I know that this is not a direct answer, but it was my experience on predisone. For about 6 months prior to my MDS diagnosis, I was being treated for ITP with prednisone, imuran, and rituxan. Although it was a difficult experience I did find that getting daily exercise, focusing the highest dose of prednisone into the morning, and splitting the dose up so that it was not all one big hit really helped me the most. Once I was able to integrate the drugs into my body's daily pattern, I was able to sleep, wasn't quite as moody, and didn't feel like my heart was going to pound its way right out of my chest.

Thank you all so much for your replies! I am having a much better day today. I finally slept last night which was a huge relief! And I feel that my body may be getting a bit more used to the cyclosporine. I definitely agree that exercise plays a huge role. Even though I have had NO energy for it, I have at least tried to walk each day and do about 30 minutes of gentle yoga. The breathing helps me tremendously with my anxiety as well. Drinking a lot of water seems to make a difference too. I can't wait to get off of the steroids, but as with this whole thing, I am just going to have to be patient. It is so nice to have a sounding board to talk with others going through such a rare disease! It makes one feel not so alone! KMac, it is great to hear you are getting back to a normal active life!

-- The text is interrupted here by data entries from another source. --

(** [decide]: a row that is not pending (or absent) returns no row, which
    [query_one] reports as an error; the error of the statement itself is
    wrapped. *)
Definition decide_approval (id decided_by : Uuid) (st : ApprovalStatus) :
    gio ApprovalRecord :=
  io_map_err (λ e, match e with
                   | GPg m => GOther ("decide: " +:+ m)
                   | e => e
                   end)
    (db_call ≫= λ _,
     gets g_now ≫= λ now,
     gets g_table ≫= λ t,
     match t !! id with
     | Some r =>
         if string_eqb (row_status r) "pending" then
           modify (set_table (<[id := row_decide st decided_by now r]> t)) ≫= λ _,
           mret (row_to_record id (row_decide st decided_by now r))
         else throw (GPg "query returned an unexpected number of rows")
     | None => throw (GPg "query returned an unexpected number of rows")
     end).

(** [expire_if_pending]. *)
Definition expire_if_pending (id : Uuid) : gio unit :=
  db_call ≫= λ _,
  gets g_now ≫= λ now,
  modify (λ w, set_table (update_pending (row_expire now) id (g_table w)) w).

(** [ORDER BY created_at DESC]. *)
Definition newer (x y : Uuid * ApprovalRow) : Prop :=
  row_created_at y.2 ≤ row_created_at x.2.

#[export] Instance newer_dec : RelDecision newer.
Proof. intros x y. unfold newer. apply _. Defined.

(** [list_pending]. *)
Definition list_pending (limit : Z) : gio (list ApprovalRecord) :=
  db_call ≫= λ _,
  gets g_table ≫= λ t,
  mret (map (λ x, row_to_record x.1 x.2)
          (take (Z.to_nat limit)
             (merge_sort newer
                (List.filter (λ x, string_eqb (row_status x.2) "pending")
                   (map_to_list t))))).

Definition decided (st : ApprovalStatus) : bool :=
  match st with Approved | Denied => true | _ => false end.

(** The polling loop of [wait_for_decision]; [None] when the fuel runs out. *)
Fixpoint wait_loop (fuel : nat) (id : Uuid) (deadline poll : Z) (w : gworld) :
    option (result GuardError ApprovalRecord * gworld) :=
  match fuel with
  | O => None
  | S fuel =>
      match get id w with
      | (Err e, w1) => Some (Err e, w1)
      | (Ok rec, w1) =>
          let go_on :=
            if deadline <=? g_now w1 then
              (** best-effort: the result of the update is dropped *)
              let '(_, w2) := expire_if_pending id w1 in
              Some (Err (GApprovalTimeout id), w2)
            else
              let '(_, w2) := sleep poll w1 in
              wait_loop fuel id deadline poll w2 in
          match rec with
          | Some r => if decided (ar_status r) then Some (Ok r, w1) else go_on
          | None => go_on
          end
      end
  end.

(** One read per poll interval up to the deadline, and one after it. *)
Definition wait_fuel (timeout poll : Z) : nat := S (S (Z.to_nat (timeout / poll))).

(** [wait_for_decision]. {!wait_total} shows the fuel never runs out. *)
Definition wait_for_decision (id : Uuid) (timeout poll : Z) : gio ApprovalRecord :=
  λ w, default (Err (GOther "wait_for_decision: out of fuel"), w)
         (wait_loop (wait_fuel timeout poll) id (g_now w + timeout) poll w).

(** ** Rows only ever leave [pending] *)

(** What a statement may do to an existing row: nothing once it is decided, and
    never touch who asked for what. *)
Definition row_next (r r' : ApprovalRow) : Prop :=
  (row_status r ≠ "pending" → r' = r) ∧
  row_actor_id r' = row_actor_id r ∧ row_capability r' = row_capability r ∧
  row_target_ref r' = row_target_ref r ∧ row_params r' = row_params r ∧
  row_created_at r' = row_created_at r.

#[export] Instance row_next_refl : Reflexive row_next.
Proof. by intros r. Qed.
#[export] Instance row_next_trans : Transitive row_next.
Proof.
  intros r1 r2 r3 (H1 & ?) (H2 & ?). split; [|intuition congruence].
  intros Hp. rewrite <- (H1 Hp). apply H2. by rewrite (H1 Hp).
Qed.

Definition table_next (w w' : gworld) : Prop :=
  ∀ id r, g_table w !! id = Some r → ∃ r', g_table w' !! id = Some r' ∧ row_next r r'.

#[export] Instance table_next_refl : Reflexive table_next.
Proof. intros w id r Hr. by exists r. Qed.
#[export] Instance table_next_trans : Transitive table_next.
Proof.
  intros w1 w2 w3 H12 H23 id r (r2 & Hr2 & Hn)%H12.
  destruct (H23 id r2 Hr2) as (r3 & ? & ?). exists r3. split; [done|by etrans].
Qed.

(** Every decided row names who decided it. *)
Definition has_decider (r : ApprovalRow) : Prop :=
  decided (status_from_str (row_status r)) = true → row_decided_by r ≠ None.

Definition deciders (w : gworld) : Prop :=
  ∀ id r, g_table w !! id = Some r → has_decider r.

(** The two facts every operation maintains, as one transition relation. *)
Definition inbox_next (w w' : gworld) : Prop :=
  table_next w w' ∧ (deciders w → deciders w') ∧ g_now w ≤ g_now w' ∧
  g_uuid w' = g_uuid w.

#[export] Instance inbox_next_refl : Reflexive inbox_next.
Proof. intros w. by repeat split. Qed.
#[export] Instance inbox_next_trans : Transitive inbox_next.
Proof.
  intros w1 w2 w3 (?&?&?&?) (?&?&?&?). repeat split; [by etrans|auto|lia|congruence].
Qed.

Lemma update_pending_next f id t :
  (∀ r, row_status r = "pending" → row_next r (f r)) →
  ∀ i r, t !! i = Some r →
    ∃ r', update_pending f id t !! i = Some r' ∧ row_next r r'.
Proof.
  intros Hf i r Hi. unfold update_pending.
  destruct (t !! id) as [r0|] eqn:Hid; [|by exists r].
  destruct (string_eqb (row_status r0) "pending") eqn:Hp; [|by exists r].
  destruct (decide (id = i)) as [->|Hne].
  - simplify_eq. exists (f r). rewrite lookup_insert_eq. split; [done|].
    apply Hf. by apply bool_decide_eq_true in Hp.
  - exists r. by rewrite lookup_insert_ne.
Qed.

Lemma update_pending_deciders f id t :
  (∀ r, has_decider (f r)) → (∀ i r, t !! i = Some r → has_decider r) →
  ∀ i r, update_pending f id t !! i = Some r → has_decider r.
Proof.
  intros Hf Ht i r. unfold update_pending. repeat case_match; eauto.
  rewrite lookup_insert. case_decide; [|by eauto]. intros [= <-]. apply Hf.
Qed.

Lemma row_decide_next st by_ now r :
  row_status r = "pending" → row_next r (row_decide st by_ now r).
Proof. intros Hp. by repeat split. Qed.

Lemma row_expire_next now r :
  row_status r = "pending" → row_next r (row_expire now r).
Proof. intros Hp. by repeat split. Qed.

Lemma inbox_update w f id :
  (∀ r, row_status r = "pending" → row_next r (f r)) → (∀ r, has_decider (f r)) →
  inbox_next w (set_table (update_pending f id (g_table w)) w).
Proof.
  intros Hn Hd. repeat split; simpl; [|intros Ht|lia].
  - intros i r Hi. by apply update_pending_next.
  - intros i r. by apply update_pending_deciders.
Qed.

Lemma inbox_same w w' :
  g_table w' = g_table w → g_now w ≤ g_now w' → g_uuid w' = g_uuid w → inbox_next w w'.
Proof.
  intros Ht Hn Hu. split; [|split; [|done]].
  - intros i r Hi. exists r. by rewrite Ht.
  - unfold deciders. by rewrite Ht.
Qed.

Lemma env_step_next w a : inbox_next w (env_step w a).
Proof.
  destruct a; simpl; try (by apply inbox_same).
  - apply inbox_update; [by apply row_decide_next|by intros ?].
  - destruct (0 <? secs); by apply inbox_same.
Qed.

Lemma env_steps_next acts w : inbox_next w (fold_left env_step acts w).
Proof.
  revert w; induction acts as [|a acts IH]; intros w; simpl; [done|].
  etrans; [apply env_step_next|apply IH].
Qed.

Lemma suspend_next d w : 0 ≤ d → inbox_next w (suspend d w).
Proof.
  intros Hd. unfold suspend. destruct (g_sched w) as [|[x acts] s]; simpl.
  - apply inbox_same; simpl; [done|lia|done].
  - etrans; [|apply env_steps_next]. apply inbox_same; simpl; [done|lia|done].
Qed.

Lemma suspend_clock d w : 0 ≤ d → g_now w + d ≤ g_now (suspend d w).
Proof.
  intros Hd. unfold suspend. destruct (g_sched w) as [|[x acts] s]; simpl; [lia|].
  destruct (env_steps_next acts (set_clock (g_now w + d + Z.max 0 x) s w))
    as (_ & _ & Hle & _). simpl in Hle. lia.
Qed.

Lemma sleep_next d : 0 ≤ d → evolves inbox_next (sleep d).
Proof. intros Hd w. by apply suspend_next. Qed.

Lemma db_call_next : evolves inbox_next db_call.
Proof.
  intros w. etrans; [by apply (suspend_next 0)|]. unfold db_call.
  destruct (g_faults _) as [|[] ?]; by apply inbox_same.
Qed.

Lemma enqueue_next a c t p : evolves inbox_next (enqueue a c t p).
Proof.
  intros w. unfold enqueue, mbind, io_bind, fresh_uuid, gets, throw, modify, mret, io_ret.
  pose proof (db_call_next w) as Hdb. destruct (db_call w) as [[[]|e] w1]; simpl in *; [|done].
  etrans; [exact Hdb|]. clear Hdb w.
  destruct (g_table w1 !! g_uuid w1 (g_next w1)) eqn:Hid; simpl; [by apply inbox_same|].
  repeat split; simpl; [|intros Hd|lia].
  - intros i r Hi. exists r. simpl. rewrite lookup_insert_ne; [done|congruence].
  - intros i r; simpl. rewrite lookup_insert. case_decide; [|by eauto].
    intros [= <-]. unfold has_decider. by simpl.
Qed.

Lemma get_next id : evolves inbox_next (get id).
Proof. unfold get. auto using db_call_next with daimon typeclass_instances. Qed.

Lemma expire_next id : evolves inbox_next (expire_if_pending id).
Proof.
  apply evolves_bind; [apply _|apply db_call_next|]. intros _.
  apply evolves_bind; [apply _|by intros w|]. intros now w. simpl.
  apply inbox_update; [by apply row_expire_next|]. by intros r.
Qed.

Lemma decide_next id by_ st : evolves inbox_next (decide_approval id by_ st).
Proof.
  apply evolves_map_err. apply evolves_bind; [apply _|apply db_call_next|].
  intros _ w. unfold mbind, io_bind, gets, modify, throw, mret, io_ret.
  destruct (g_table w !! id) as [r|] eqn:Hr; simpl; [|done].
  destruct (string_eqb (row_status r) "pending") eqn:Hp; simpl; [|done].
  pose proof (inbox_update w (row_decide st by_ (g_now w)) id) as Hu.
  unfold update_pending in Hu. rewrite Hr, Hp in Hu. apply Hu; [|by intros ?].
  by apply row_decide_next.
Qed.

I have a question. I have noticed that with a lot of people who post on here, they don't have improvement in numbers sometimes until 2 years post ATG. Or they will do several rounds of ATG. Is this because they do not have a related bone marrow match to do SCT? My doctor is saying that if we don't see vast improvement within 3 months we will probably think about moving towards SCT. My sister is a match. What are your thoughts?

Waiting is the hardest part...
 

Hi Chandra4intx,

I would question how many AA patients your doctor has treated if he is suggesting going to transplant after 3 months. Early responses may occur at 3 months but many take 6-9 months and sometimes longer. Also, a "response" at 3 months could just mean an uptick in some of your blood lines or transfusion independence. The responses usually aren't complete so early on.

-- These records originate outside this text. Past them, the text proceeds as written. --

(** C10: only an approver decides. Whatever chat turns do, a message from a
    channel is treated in one of two ways. Either it is no approval command, its
    platform handle is bound to an active user, and all that happens is the chat
    turn of that user with the message's text (whose tool calls go through the
    guard like any other). Or no turn is started, and whenever handling it changes a
    row of the approval inbox (no other task acting meanwhile), the handle is
    bound to an active user who holds the approver or admin role, the message
    asks for exactly this decision on exactly this approval, whose row was
    pending, and the row now records the decision with that user as the
    decider. *)
Theorem chat_decision_authorized turn ga msg s w s' w' :
  handle turn ga msg s w = (s', w') → g_sched (a_guard w) = [] →
  (∃ uid u w1,
     a_identities w !! (im_channel msg, im_platform_handle msg) = Some uid ∧
     a_users w !! uid = Some u ∧ us_status u = "active" ∧
     parse_approval_command (im_text msg) = None ∧ same_state w w1 ∧
     let session := session_id (im_correlation msg) (im_channel msg) in
     (s', w') = turn ("user:" +:+ us_username u) session (im_text msg) s
       (set_turns (a_turns w1 ++ [("user:" +:+ us_username u, session, im_text msg)]) w1)) ∨
  a_turns w' = a_turns w ∧
  ∀ id, g_table (a_guard w') !! id ≠ g_table (a_guard w) !! id →
  ∃ uid u approved row now,
    a_identities w !! (im_channel msg, im_platform_handle msg) = Some uid ∧
    a_users w !! uid = Some u ∧ us_status u = "active" ∧
    ("approver" ∈ us_roles u ∨ "admin" ∈ us_roles u) ∧ asks w msg approved id ∧
    g_table (a_guard w) !! id = Some row ∧ row_status row = "pending" ∧
    g_table (a_guard w') !! id
      = Some (row_decide (if approved then Approved else Denied) uid now row).
Proof.
  intros Hh Hsched.
  destruct (handle_effect _ _ _ _ _ _ _ Hh) as [(_ & _ & _ & Hg & _ & Ht)|(uid & u & Hb & Hcase)].
  { right. split; [done|]. intros id Hne. by rewrite Hg in Hne. }
  unfold bound_active in Hb. apply bind_Some in Hb as (uid' & Hid & Hb).
  apply bind_Some in Hb as (u' & Hu & Hb). destruct (string_eqb _ _) eqn:Hst; simplify_eq.
  apply string_eqb_eq in Hst.
  destruct Hcase as [(w1 & Hs & Hcmd & Ht)|(approved & id' & w1 & Hs & Hask & Hrole & ->)].
  { left. by exists uid, u, w1. }
  right. split; [apply Hs|]. intros id Hne.
  destruct (decide_approval_effect id' uid (if approved then Approved else Denied) (a_guard w) id
    Hsched Hne) as (-> & row & now & Hrow & Hp & Hrow').
  exists uid, u, approved, row, now. done.
Qed.

(** A handle that is not bound to an active user gets a refusal: no decision, no
    chat turn. *)
Lemma unenrolled_refused turn ga msg s w :
  bound_active w (im_channel msg) (im_platform_handle msg) = None →
  same_state w (handle turn ga msg s w).2.
Proof.
  intros Hb. destruct (handle turn ga msg s w) as [s' w'] eqn:Hh.
  destruct (handle_effect _ _ _ _ _ _ _ Hh) as [?|(uid & u & Hb' & _)]; [done|congruence].
Qed.

(** Reply correlation ignores the conversation: whichever chat the reply comes
    from, it decides the approval of the newest alert on that channel whose
    message has the number replied to. *)
Lemma reply_ignores_chat m1 m2 w :
  im_channel m1 = im_channel m2 → im_text m1 = im_text m2 →
  im_reply_to_message_id m1 = im_reply_to_message_id m2 →
  reply_decision m1 w = reply_decision m2 w.
Proof. unfold reply_decision. by intros -> -> ->. Qed.
End Channels.

(** ** Alert routing ([alert_router.rs]) *)

(** serde's decoder of [AnomalyDetected] ([daimon-observer/src/event.rs]) and the
    [Display] of a float. The anomaly id has no default: an object without it is
    not an anomaly. *)
Class Anomalies := {
  f64 : Type;
  show_f64 : f64 → string;
  AnomalyDetected : Type;
  an_anomaly_id : AnomalyDetected → Uuid;
  an_source_id : AnomalyDetected → string;
  an_severity : AnomalyDetected → string;
  an_title : AnomalyDetected → string;
  an_metric_name : AnomalyDetected → string;
  an_metric_value : AnomalyDetected → f64;
  an_threshold : AnomalyDetected → f64;
  an_target_ref : AnomalyDetected → option string;
  decode_anomaly : json → option AnomalyDetected;
  decode_anomaly_object l : assoc "anomaly_id" l = None → decode_anomaly (JObject l) = None;
}.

At 40, you are young, but not in the AA world. So your risks of death or serious GVHD complications from a transplant are higher. I had two sibling matches at diagnosis, and my doctors consider a transplant as a last resort.

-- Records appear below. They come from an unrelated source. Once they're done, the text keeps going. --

Record ManagedTarget := mkManaged {
  mt_ref : TargetRef;
  mt_kind : TargetKind;
  mt_transport : TransportKind;
  mt_host : string;
  mt_port : Z;
  mt_credential_ref : string;
  mt_labels : gmap string string;
  mt_capabilities : list string;
}.

(** [ManagedTarget::metadata]. *)
Definition metadata (t : ManagedTarget) : TargetMetadata :=
  {| tm_ref := mt_ref t; tm_kind := mt_kind t; tm_transport := mt_transport t;
     tm_host := mt_host t; tm_port := mt_port t; tm_labels := mt_labels t;
     tm_capabilities := mt_capabilities t |}.

(** ** The inventory contract ([daimon-inventory/src/registry.rs]) *)

Inductive InventoryError := INotFound (r : string) | IOther (msg : string).

Definition show_inventory_error (e : InventoryError) : string :=
  match e with
  | INotFound r => "target `" +:+ r +:+ "` not found in inventory"
  | IOther m => m
  end.

(** [trait Inventory], over the registry's own state. *)
Class Inventory (S : Type) := {
  get_metadata : TargetRef → io S InventoryError TargetMetadata;
  get_managed : TargetRef → io S InventoryError ManagedTarget;
  inv_list : option TargetKind → S → list TargetMetadata;
  inv_upsert : ManagedTarget → io S InventoryError unit;
  inv_remove : TargetRef → io S InventoryError unit;
}.

(** A target whose reference is one [TargetRef::parse] can return and whose port
    is a [u16]: the values the console and the API can submit. *)
Definition target_wf (t : ManagedTarget) : Prop :=
  target_parse (target_show (mt_ref t)) = Ok (mt_ref t) ∧ (0 ≤ mt_port t < 65536)%Z.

You are on a lot of drugs right now. Question your doctor as to whether they are all necessary. Sometimes they forget to take you off! Your dose of cyclosporine is not excessive. So, I agree with the others that you will feel significantly better when off prednisone and some of the other drugs. As a point of reference, I was only on cyclosporine and prednisone after ATG.

You are not alone. My sister had serum sickness unfortunately and I believe it lasted for at least a couple weeks post ATG. The first several weeks, even couple months are tough. There are so many meds and your body is going through a lot, but it does get better. Your almost there, from what I remember once the serum sickness past and my sister was off all the steroids and other various meds she improved quickly and was back to her normal self. Just remained on cyclosporine for a year but that usually becomes very tolerable for most people.

As for the transplant, from what I've read and heard, if there is absolutely no response by 6 months post ATG its considered a failure. The important thing is seeing any improvement at all, it does not have to be significant it just has to be a step in the right direction. Some people, like my sister, have counts that rise quickly in 4 - 6 months almost to normal, others it does take a year or more but as long as they are moving in the right direction you are in good shape. Our Dr. always mentions BMT as a last resort, unless your very young (sub 30) and have a sibling match. Get another opinion from another Dr. that specializes in AA if you are uncomfortable. If you don't need transfusions and you can manage the meds with counts that are just enough your doing ok in the AA sense. I feel only transfusion dependent people with dire counts should only be considering BMT. hope this helps. good luck

side effects of atg
 

HI,

My father has undergone atg injections 1 month ago.He is having too much muscle ache in the legs.Is this common?Doctors said this will gradually go off... but he is unable to walk also cozz of pain... He had temperature of 100F 2 days ago... a lil panic anyone who had similar experience do reply as this can boost self confidence....